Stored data
(* ===== verification/_CoqProject ===== *)
-Q . S2P
Prelude.v
GoText.v
GoTime.v
Timestamp.v
Sha256.v
Json.v
JsonFacts.v
JsonParse.v
JsonTyped.v
JsonRaw.v
SeqLog.v
Db.v
Yaml.v
Ledger.v
Lease.v
Queue.v
Logs.v
Coordination.v
Service.v
Billing.v
Crm.v
Ticketing.v
Messaging.v
Registry.v
Manifest.v
Compiler.v
World.v
WorldFacts.v
Authz.v
AuthzPolicy.v
Chaos.v
ChaosPolicy.v
Dispatch.v
Interrupt.v
Messages.v
Transcript.v
Runner.v
Worker.v
DispatchFacts.v
System.v
RunnerFacts.v
Termination.v
Protocol.v
WorkerFacts.v
Local.v
Gate.v
Checkpoint.v
Rand.v
Runs.v
Regexp.v
Eval.v
EvalFacts.v
Tables.v
Assertion.v
AssertionFacts.v
Reconstruct.v
Fork.v
ForkFacts.v
Enforced.v
ForkCompare.v
Replay.v
ReplayFacts.v
Isolation.v
Counterfactual.v
CounterfactualFacts.v
(* ===== verification/Sha256.v ===== *)
(** * crypto/sha256, encoding/hex and encoding/binary

    The program derives row identifiers and stored digests from SHA-256, so
    the hash is an executable definition here (FIPS 180-4), on bytes as
    integers in [0, 256) and 32-bit words as integers in [0, 2^32). *)

From Stdlib Require Import Ascii.
From S2P Require Export GoText.
Open Scope Z_scope.

Definition w32 (x : Z) : Z := x mod 4294967296.
Definition rotr (n x : Z) : Z := Z.lor (Z.shiftr x n) (w32 (Z.shiftl x (32 - n))).

Definition sha_k : list Z :=
  [1116352408; 1899447441; 3049323471; 3921009573; 961987163; 1508970993; 2453635748; 2870763221;
   3624381080; 310598401; 607225278; 1426881987; 1925078388; 2162078206; 2614888103; 3248222580;
   3835390401; 4022224774; 264347078; 604807628; 770255983; 1249150122; 1555081692; 1996064986;
   2554220882; 2821834349; 2952996808; 3210313671; 3336571891; 3584528711; 113926993; 338241895;
   666307205; 773529912; 1294757372; 1396182291; 1695183700; 1986661051; 2177026350; 2456956037;
   2730485921; 2820302411; 3259730800; 3345764771; 3516065817; 3600352804; 4094571909; 275423344;
   430227734; 506948616; 659060556; 883997877; 958139571; 1322822218; 1537002063; 1747873779;
   1955562222; 2024104815; 2227730452; 2361852424; 2428436474; 2756734187; 3204031479; 3329325298].

Definition sha_h0 : list Z :=
  [1779033703; 3144134277; 1013904242; 2773480762; 1359893119; 2600822924; 528734635; 1541459225].

Definition be_bytes (n : nat) (x : Z) : list Z :=
  map (fun i => (x / 256 ^ (Z.of_nat (n - 1 - i))) mod 256) (seq 0 n).

Fixpoint be_words (l : list Z) : list Z :=
  match l with
  | a :: b :: c :: d :: l' => (a * 16777216 + b * 65536 + c * 256 + d) :: be_words l'
  | _ => []
  end.

Definition sha_pad (msg : list Z) : list Z :=
  let len := length msg in
  let zeros := ((119 - len mod 64) mod 64)%nat in
  msg ++ 128 :: replicate zeros 0 ++ be_bytes 8 (8 * Z.of_nat len).

(** The message schedule, newest word first. *)
Fixpoint sha_schedule (n : nat) (w : list Z) : list Z :=
  match n with
  | O => w
  | S n' =>
      let at_ i := default 0 (w !! i) in
      let w15 := at_ 14%nat in let w2 := at_ 1%nat in
      let s0 := Z.lxor (Z.lxor (rotr 7 w15) (rotr 18 w15)) (Z.shiftr w15 3) in
      let s1 := Z.lxor (Z.lxor (rotr 17 w2) (rotr 19 w2)) (Z.shiftr w2 10) in
      sha_schedule n' (w32 (at_ 15%nat + s0 + at_ 6%nat + s1) :: w)
  end.

Definition sha_round (st : list Z) (kw : Z * Z) : list Z :=
  match st with
  | [a; b; c; d; e; f; g; h] =>
      let s1 := Z.lxor (Z.lxor (rotr 6 e) (rotr 11 e)) (rotr 25 e) in
      let ch := Z.lxor (Z.land e f) (Z.land (4294967295 - e) g) in
      let t1 := h + s1 + ch + fst kw + snd kw in
      let s0 := Z.lxor (Z.lxor (rotr 2 a) (rotr 13 a)) (rotr 22 a) in
      let maj := Z.lxor (Z.lxor (Z.land a b) (Z.land a c)) (Z.land b c) in
      [w32 (t1 + s0 + maj); a; b; c; w32 (d + t1); e; f; g]
  | _ => st
  end.

Definition sha_block (h : list Z) (block : list Z) : list Z :=
  let w := reverse (sha_schedule 48 (reverse (be_words block))) in
  zip_with (fun x y => w32 (x + y)) h (foldl sha_round h (zip sha_k w)).

Fixpoint sha_blocks (fuel : nat) (h msg : list Z) : list Z :=
  match fuel with
  | O => h
  | S fuel' => match msg with
               | [] => h
               | _ => sha_blocks fuel' (sha_block h (take 64 msg)) (drop 64 msg)
               end
  end.

(** [sha256.Sum256], as 32 bytes.  The padded length is a multiple of 64, so
    the number of blocks is enough fuel. *)
Definition sha256 (msg : list Z) : list Z :=
  let m := sha_pad msg in
  flat_map (be_bytes 4) (sha_blocks (length m / 64) sha_h0 m).

Definition hex_digit (z : Z) : ascii := ascii_of_N (Z.to_N (if z <? 10 then 48 + z else 87 + z)).
Fixpoint hex_encode (l : list Z) : string :=
  match l with
  | [] => ""
  | b :: l' => String (hex_digit (b / 16)) (String (hex_digit (b mod 16)) (hex_encode l'))
  end.

(** [sha256.Sum256([]byte(s))] and its hexadecimal text. *)
Definition sum256 (s : string) : list Z := sha256 (bytes_of s).
Definition digest_hex (s : string) : string := hex_encode (sum256 s).

(** [binary.BigEndian.Uint32(b)] *)
Definition be_uint32 (b : list Z) : Z := default 0 (head (be_words b)).

Example sha256_abc :
  digest_hex "abc" = "ba7816bf8f01cfea414140de5dae2223b00361a396177a9cb410ff61f20015ad".
Proof. vm_compute. reflexivity. Qed.
Example sha256_two_blocks :
  digest_hex "abcdbcdecdefdefgefghfghighijhijkijkljklmklmnlmnomnopnopq"
  = "248d6a61d20638b8e5c026930c3e6039a33ce45964ff2167f6ecedd419db06c1".
Proof. vm_compute. reflexivity. Qed.

Arguments sha256 : simpl never.
Arguments sum256 : simpl never.
Arguments digest_hex : simpl never.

Exercise instructions - Exact copies of every record are required.

Solution to the problem -
(* ===== verification/_CoqProject ===== *)
-Q . S2P
Prelude.v
GoText.v
GoTime.v
Timestamp.v
Sha256.v
Json.v
JsonFacts.v
JsonParse.v
JsonTyped.v
JsonRaw.v
SeqLog.v
Db.v
Yaml.v
Ledger.v
Lease.v
Queue.v
Logs.v
Coordination.v
Service.v
Billing.v
Crm.v
Ticketing.v
Messaging.v
Registry.v
Manifest.v
Compiler.v
World.v
WorldFacts.v
Authz.v
AuthzPolicy.v
Chaos.v
ChaosPolicy.v
Dispatch.v
Interrupt.v
Messages.v
Transcript.v
Runner.v
Worker.v
DispatchFacts.v
System.v
RunnerFacts.v
Termination.v
Protocol.v
WorkerFacts.v
Local.v
Gate.v
Checkpoint.v
Rand.v
Runs.v
Regexp.v
Eval.v
EvalFacts.v
Tables.v
Assertion.v
AssertionFacts.v
Reconstruct.v
Fork.v
ForkFacts.v
Enforced.v
ForkCompare.v
Replay.v
ReplayFacts.v
Isolation.v
Counterfactual.v
CounterfactualFacts.v
(* ===== verification/Sha256.v ===== *)
(** * crypto/sha256, encoding/hex and encoding/binary

    The program derives row identifiers and stored digests from SHA-256, so
    the hash is an executable definition here (FIPS 180-4), on bytes as
    integers in [0, 256) and 32-bit words as integers in [0, 2^32). *)

From Stdlib Require Import Ascii.
From S2P Require Export GoText.
Open Scope Z_scope.

Definition w32 (x : Z) : Z := x mod 4294967296.
Definition rotr (n x : Z) : Z := Z.lor (Z.shiftr x n) (w32 (Z.shiftl x (32 - n))).

Definition sha_k : list Z :=
  [1116352408; 1899447441; 3049323471; 3921009573; 961987163; 1508970993; 2453635748; 2870763221;
   3624381080; 310598401; 607225278; 1426881987; 1925078388; 2162078206; 2614888103; 3248222580;
   3835390401; 4022224774; 264347078; 604807628; 770255983; 1249150122; 1555081692; 1996064986;
   2554220882; 2821834349; 2952996808; 3210313671; 3336571891; 3584528711; 113926993; 338241895;
   666307205; 773529912; 1294757372; 1396182291; 1695183700; 1986661051; 2177026350; 2456956037;
   2730485921; 2820302411; 3259730800; 3345764771; 3516065817; 3600352804; 4094571909; 275423344;
   430227734; 506948616; 659060556; 883997877; 958139571; 1322822218; 1537002063; 1747873779;
   1955562222; 2024104815; 2227730452; 2361852424; 2428436474; 2756734187; 3204031479; 3329325298].

Definition sha_h0 : list Z :=
  [1779033703; 3144134277; 1013904242; 2773480762; 1359893119; 2600822924; 528734635; 1541459225].

Definition be_bytes (n : nat) (x : Z) : list Z :=
  map (fun i => (x / 256 ^ (Z.of_nat (n - 1 - i))) mod 256) (seq 0 n).

Fixpoint be_words (l : list Z) : list Z :=
  match l with
  | a :: b :: c :: d :: l' => (a * 16777216 + b * 65536 + c * 256 + d) :: be_words l'
  | _ => []
  end.

Definition sha_pad (msg : list Z) : list Z :=
  let len := length msg in
  let zeros := ((119 - len mod 64) mod 64)%nat in
  msg ++ 128 :: replicate zeros 0 ++ be_bytes 8 (8 * Z.of_nat len).

(** The message schedule, newest word first. *)
Fixpoint sha_schedule (n : nat) (w : list Z) : list Z :=
  match n with
  | O => w
  | S n' =>
      let at_ i := default 0 (w !! i) in
      let w15 := at_ 14%nat in let w2 := at_ 1%nat in
      let s0 := Z.lxor (Z.lxor (rotr 7 w15) (rotr 18 w15)) (Z.shiftr w15 3) in
      let s1 := Z.lxor (Z.lxor (rotr 17 w2) (rotr 19 w2)) (Z.shiftr w2 10) in
      sha_schedule n' (w32 (at_ 15%nat + s0 + at_ 6%nat + s1) :: w)
  end.

Definition sha_round (st : list Z) (kw : Z * Z) : list Z :=
  match st with
  | [a; b; c; d; e; f; g; h] =>
      let s1 := Z.lxor (Z.lxor (rotr 6 e) (rotr 11 e)) (rotr 25 e) in
      let ch := Z.lxor (Z.land e f) (Z.land (4294967295 - e) g) in
      let t1 := h + s1 + ch + fst kw + snd kw in
      let s0 := Z.lxor (Z.lxor (rotr 2 a) (rotr 13 a)) (rotr 22 a) in
      let maj := Z.lxor (Z.lxor (Z.land a b) (Z.land a c)) (Z.land b c) in
      [w32 (t1 + s0 + maj); a; b; c; w32 (d + t1); e; f; g]
  | _ => st
  end.

Definition sha_block (h : list Z) (block : list Z) : list Z :=
  let w := reverse (sha_schedule 48 (reverse (be_words block))) in
  zip_with (fun x y => w32 (x + y)) h (foldl sha_round h (zip sha_k w)).

Fixpoint sha_blocks (fuel : nat) (h msg : list Z) : list Z :=
  match fuel with
  | O => h
  | S fuel' => match msg with
               | [] => h
               | _ => sha_blocks fuel' (sha_block h (take 64 msg)) (drop 64 msg)
               end
  end.

(** [sha256.Sum256], as 32 bytes.  The padded length is a multiple of 64, so
    the number of blocks is enough fuel. *)
Definition sha256 (msg : list Z) : list Z :=
  let m := sha_pad msg in
  flat_map (be_bytes 4) (sha_blocks (length m / 64) sha_h0 m).

Definition hex_digit (z : Z) : ascii := ascii_of_N (Z.to_N (if z <? 10 then 48 + z else 87 + z)).
Fixpoint hex_encode (l : list Z) : string :=
  match l with
  | [] => ""
  | b :: l' => String (hex_digit (b / 16)) (String (hex_digit (b mod 16)) (hex_encode l'))
  end.

(** [sha256.Sum256([]byte(s))] and its hexadecimal text. *)
Definition sum256 (s : string) : list Z := sha256 (bytes_of s).
Definition digest_hex (s : string) : string := hex_encode (sum256 s).

(** [binary.BigEndian.Uint32(b)] *)
Definition be_uint32 (b : list Z) : Z := default 0 (head (be_words b)).

Example sha256_abc :
  digest_hex "abc" = "ba7816bf8f01cfea414140de5dae2223b00361a396177a9cb410ff61f20015ad".
Proof. vm_compute. reflexivity. Qed.
Example sha256_two_blocks :
  digest_hex "abcdbcdecdefdefgefghfghighijhijkijkljklmklmnlmnomnopnopq"
  = "248d6a61d20638b8e5c026930c3e6039a33ce45964ff2167f6ecedd419db06c1".
Proof. vm_compute. reflexivity. Qed.

Arguments sha256 : simpl never.
Arguments sum256 : simpl never.
Arguments digest_hex : simpl never.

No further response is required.